If you’re dead-set on it, the best way would probably be to write a binary search function to find the corresponding integer. I’m guessing there’s a good chance that this would not play well with NUTS.

  int bin_search(real x, int min_val, int max_val){
    // This assumes that min_val >= 0 is the minimum integer in range, 
    //  max_val > min_val,
    // and that x has already been rounded. 
    //  It should find the integer equivalent to x.
    int range = (max_val - min_val+1)/2; // We add 1 to make sure that truncation doesn't exclude a number
    int mid_pt = min_val + range;
    int out;
    while(range > 0) {
      if(x == mid_pt){
        out = mid_pt;
        range = 0;
      } else {
        // figure out if range == 1
        range =  (range+1)/2; 
        mid_pt = x > mid_pt ? mid_pt + range: mid_pt - range; 
        }
    }
    return out;
  }

Thanks, that worked.

Right—not if used to remove derivatives from an important calculation. For instance, you can’t do discrete sampling this way and get the right information flow.

You can simplify the code a bit with direct returns.

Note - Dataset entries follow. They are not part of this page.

(* ===== verification/Store.v ===== *)
(** * The durable state (internal/store/store.go)

    The BoltDB file with its three buckets, and the operations on it.

    bbolt is outside the repository: it is the class [Bolt], and [BoltLaws] says
    what the store relies on, namely that an update is atomic.  The gob codec is
    the class [Gob]; the store relies on its round trip only.

    [StoreView] is the abstract specification of the store (the tips, the
    settings and the pending broadcasts it holds); the class [DurableStore] is the
    interface that the engine is written against, and [store_durable] proves that
    this store implements it. *)

From S2P Require Import Prelude TxBuilder.
Open Scope Z_scope.

(** ** bbolt *)

Abbreviation bucket := (gmap string bytes).
Abbreviation buckets := (gmap string (gmap string bytes)).

Class Bolt := {
  DB : Type;
  (* the last committed contents of the file *)
  contents : DB -> buckets;
  BoltOpen : string -> result DB;
  BoltClose : DB -> option err;
  (* [db.Update(fn)] and [db.View(fn)] *)
  Update : DB -> (buckets -> result buckets) -> option err * DB;
  View : forall {A}, DB -> (buckets -> result A) -> result A;
  CreateBucketIfNotExists : buckets -> string -> result buckets;
  Put : bucket -> string -> bytes -> result bucket;
  Delete : bucket -> string -> result bucket;
  (* the entries [ForEach] visits, in its order *)
  Entries : bucket -> list (string * bytes);
}.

int bin_search(real x, int min_val, int max_val) {
  if (min_val > x || max_val < x) 
    reject("require min < x < max, found min = ", min_val,  "; max = ", max_val, "; x = ", x);
  real y = round(x);
  int range = max_val - min_val;
  real mid_pt = min_val;
  while (1)  {
    if (range == 0) return mid_pt; 
    range = (range + 1) / 2;
    mid_pt += y > mid_pt ? range : -range;
  }
}

The rounding makes the function platform specific, I’m afraid. I wrote a more general one of these recently that rounded to closest negative numbers, too.

This won’t quite work as written because Stan’s not clever enough (yet) to figure out that this function either loops infinitely or returns—it needs a final return min_val after the loop to satisfy the compiler (we need to fix that—if the only way out of a loop is to return, it’s an OK final statement in a non-void function).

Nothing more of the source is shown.